The dock was built 16 years ago using the same unusual design as one at Anchorage's port that failed before an expansion project was even finished.
Adding insult to injury, Matanuska-Susitna Borough officials just announced they settled an insurance claim on their barge dock repairs — for $150,000, an amount that will only cover a fraction of the $2.9 million spent on repairs so far.
But even as the borough's struggling port weathers that bad news, officials here say they're wooing numerous potential industry partners and are closer than ever to a financial turnaround.
Grim present
The Mat-Su port sits at the end of Point MacKenzie – it's called Port MacKenzie — across Knik Arm from Anchorage's bustling docks where most of the state's goods arrive. Port MacKenzie, built in 1999, runs an average annual $600,000 net loss instead of generating revenue for a borough that relies mostly on property taxes.
A $300 million rail extension considered to be the port's biggest shot at major industry stalled during Alaska's budget crisis, with $184 million already spent and at least $125 million still needed.
[New Alaska rail line just ends in a forest after consuming $184 million]
No ships call at a deep-draft dock. The barge dock, used for project-by-project cargo like concrete-coated pipe, in recent years had few calls even before repairs started.
Two of the three companies listed on the port's website as businesses operating in the port district no longer do.
The last active tenant on the port's upland facilities, Alutiiq Manufacturing Contractors, is expected to leave, according to John Moosey, the borough manager. Efforts to reach Alutiiq were unsuccessful.
Tank farm in limbo
The port website still says Vitus Energy subsidiary Clean Energy LLC "is developing a 4.8 million gallon fuel terminal" at the port. That's not exactly true, apparently.
The project is on hold amid oil industry slowdowns and Alaska's sluggish economy, said Justin Charon, president of Vitus Energy, Clean Energy's parent company.
"The economy has not been helpful in getting the project completed, particularly on the financing side," Charon said in an email.
The company is waiting to see what the departure of North Pole refinery operator Flint Hills will do to the market, Charon said. Terminal storage at Anchorage's port is "still in flux," so Vitus is still evaluating the best time to build a facility.

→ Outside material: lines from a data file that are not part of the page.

(** What the module imports from the rest of mitmproxy. *)
Record Externals := mkExternals {
  (** [version.MITMPROXY.encode()] *)
  MITMPROXY : bytes;
  (** [_base.format_error] *)
  format_error : Z -> string -> bytes;
  (** [layers.quic.error_code_to_str] *)
  error_code_to_str : Z -> string;
  (** the class attribute [code] of the two protocol error classes *)
  RequestProtocolError_code : Z;
  ResponseProtocolError_code : Z;
  (** [_http2.format_h2_request_headers] and [format_h2_response_headers]:
      the commands the generator yields and the header list it returns *)
  format_h2_request_headers : Request -> list Command * H3Headers;
  format_h2_response_headers : Response -> list Command * H3Headers;
  (** [_http2.parse_h2_request_headers] and [parse_h2_response_headers]:
      the message of the [ValueError], or the parsed tuple *)
  parse_h2_request_headers :
    H3Headers ->
    string + (string * Z * bytes * bytes * bytes * bytes * H3Headers);
  parse_h2_response_headers : H3Headers -> string + (Z * H3Headers);
  (** [time.time()] *)
  time_time : Timestamp;
  (** the text of [f"{event=}"] and [f"{h3_event!r}"] *)
  repr_event : Event -> string;
  repr_h3_event : H3Event -> string
}.

(** ** The layer *)

(** The two concrete classes. *)
Inductive Role := Http3Server | Http3Client.

(** The method [_handle_event] is bound to. *)
Inductive Handler := state_start_h | state_ready_h | state_done_h.

Section Layer.

Context (X : Externals) (C : Codec).

(** [LayeredH3Connection]: the shim, and the codec's stream table and
    private state. *)
Record LayeredH3Connection := mkH3 {
  _quic : MockQuic;
  _stream : StreamTable;
  codec_state : cstate C
}.

(** An [Http3Server] or [Http3Client] object.  The two id maps exist on
    the client only; the server never reads them. *)
Record Layer := mkLayer {
  role : Role;
  _handle_event : Handler;
  conn : Connection;
  h3_conn : option LayeredH3Connection;
  _event_to_quic : gmap Z Z;
  _quic_to_event : gmap Z Z
}.

Definition set_handler (h : Handler) (st : Layer) : Layer :=
  mkLayer (role st) h (conn st) (h3_conn st)
    (_event_to_quic st) (_quic_to_event st).

Definition set_conn (c : Connection) (st : Layer) : Layer :=
  mkLayer (role st) (_handle_event st) c (h3_conn st)
    (_event_to_quic st) (_quic_to_event st).

Definition set_h3_conn (h : option LayeredH3Connection) (st : Layer) : Layer :=
  mkLayer (role st) (_handle_event st) (conn st) h
    (_event_to_quic st) (_quic_to_event st).

Definition set_id_maps (e2q q2e : gmap Z Z) (st : Layer) : Layer :=
  mkLayer (role st) (_handle_event st) (conn st) (h3_conn st) e2q q2e.

(** *** Generators *)

(** A generator run to its end from a layer state: the commands it
    yielded in order, the state it left, and how it ended. *)
Definition Outcome (A : Type) : Type := list Command * Layer * Result A.

Definition emitted {A} (o : Outcome A) : list Command := fst (fst o).
Definition final_state {A} (o : Outcome A) : Layer := snd (fst o).
Definition completion {A} (o : Outcome A) : Result A := snd o.

Definition Gen (A : Type) : Type := Layer -> Outcome A.

Definition after {A} (out : list Command) (o : Outcome A) : Outcome A :=
  let '(out', st', r) := o in (out ++ out', st', r).

Definition gret {A} (a : A) : Gen A := fun st => ([], st, Returned a).

Definition gbind {A B} (m : Gen A) (f : A -> Gen B) : Gen B :=
  fun st =>
    match m st with
    | (out, st', Returned a) => after out (f a st')
    | (out, st', Raised e) => (out, st', Raised e)
    | (out, st', Blocked) => (out, st', Blocked)
    end.

#[local] Notation "x <- m ;; k" := (gbind m (fun x => k))
  (at level 100, m at next level, right associativity).
#[local] Notation "m ;; k" := (gbind m (fun _ => k))
  (at level 100, right associativity).

Definition yield (c : Command) : Gen unit := fun st => ([c], st, Returned tt).
Definition raise {A} (e : Exn) : Gen A := fun st => ([], st, Raised e).
Definition block {A} : Gen A := fun st => ([], st, Blocked).
Definition get_state : Gen Layer := fun st => ([], st, Returned st).
Definition modify (f : Layer -> Layer) : Gen unit :=
  fun st => ([], f st, Returned tt).

Fixpoint yield_all (cs : list Command) : Gen unit :=
  match cs with
  | [] => gret tt
  | c :: cs' => yield c ;; yield_all cs'
  end.

(** [try: body / except E: handler / else: orelse].  Only [body] is
    guarded. *)
Definition try_except_else (body : Gen unit) (E : Exn)
    (handler orelse : Gen unit) : Gen unit :=
  fun st =>
    match body st with
    | (out, st', Returned _) => after out (orelse st')
    | (out, st', Raised e) =>
        if Exn_eqb e E then after out (handler st') else (out, st', Raised e)
    | (out, st', Blocked) => (out, st', Blocked)
    end.

(** Calling a generator function builds a generator object and runs
    nothing of its body; a caller that neither iterates the object nor
    delegates to it with [yield from] drops the body. *)
Definition generator_object_dropped {A} (body : Gen A) : Gen unit := gret tt.

(** [self.h3_conn], under [assert self.h3_conn is not None]. *)
Definition get_h3 : Gen LayeredH3Connection :=
  st <- get_state ;;
  match h3_conn st with
  | Some h3 => gret h3
  | None => raise AssertionError
  end.

Definition put_h3 (h3 : LayeredH3Connection) : Gen unit :=
  modify (set_h3_conn (Some h3)).

(** Attribute access on a value of the stream table. *)
Definition attr_stream {A} (f : H3Stream -> A) (o : PyObj) : Gen A :=
  match o with
  | StreamObj s => gret (f s)
  | BoolObj _ => raise AttributeError
  end.

(** [self.h3_conn._stream[stream_id]] *)
Definition stream_item (stream_id : Z) : Gen PyObj :=
  h3 <- get_h3 ;;
  match dict_get (_stream h3) stream_id with
  | Some o => gret o
  | None => raise KeyError
  end.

Still, he called Port MacKenzie "an excellent location."
"There are no issues working around residential areas, roads are excellent, rail service is planned, and there is almost unlimited space for expansion," Charon wrote.
Barge dock: Empty but essential?
The $150,000 insurance settlement is another blow.
Moosey in the interview last week said the decision to accept the payment allows the borough and port to move on and look for better ways to permanently fix the dock, maybe even using a different design this time. The decision came at the advice of a consultant hired by the borough to oversee insurance decisions.
Borough officials say they can't afford to ignore the barge dock even if it's got no traffic now.
Built along the shoreline, the dock protects the port's waterfront from the swirling currents of Knik Arm.
The dock was built in 2001 using the same technology — a design called "Open Cell Sheet Pile" instead of traditional dock on piling — as a dock expansion at Anchorage's port that became the center of a lawsuit and stopped in 2010 after inspections found it was already defunct before it was done.
[Port of Anchorage: A billion-dollar mess?]
Workers at the Mat-Su port in 2015 discovered a hole in the dock, triggering the Mat-Su Assembly's approval of $2.3 million in emergency repair funding. Therese Dolan, who was promoted from an administrative position to port operations manager upon the retirement of longtime port director Marc Van Dongen, said the damage probably started when the dock was built and a pile hit a rock.
The same area of the dock failed the next year. So far, the borough has spent about $600,000 shoring up the damage, she said.
[Mat-Su to spend $500K on failing barge dock at largely unused port]
Borough officials say they don't yet know how much it will cost to permanently fix the dock.
'Not failing'
A longstanding critic of the port's environmental and public spending record said it's time for the port to close.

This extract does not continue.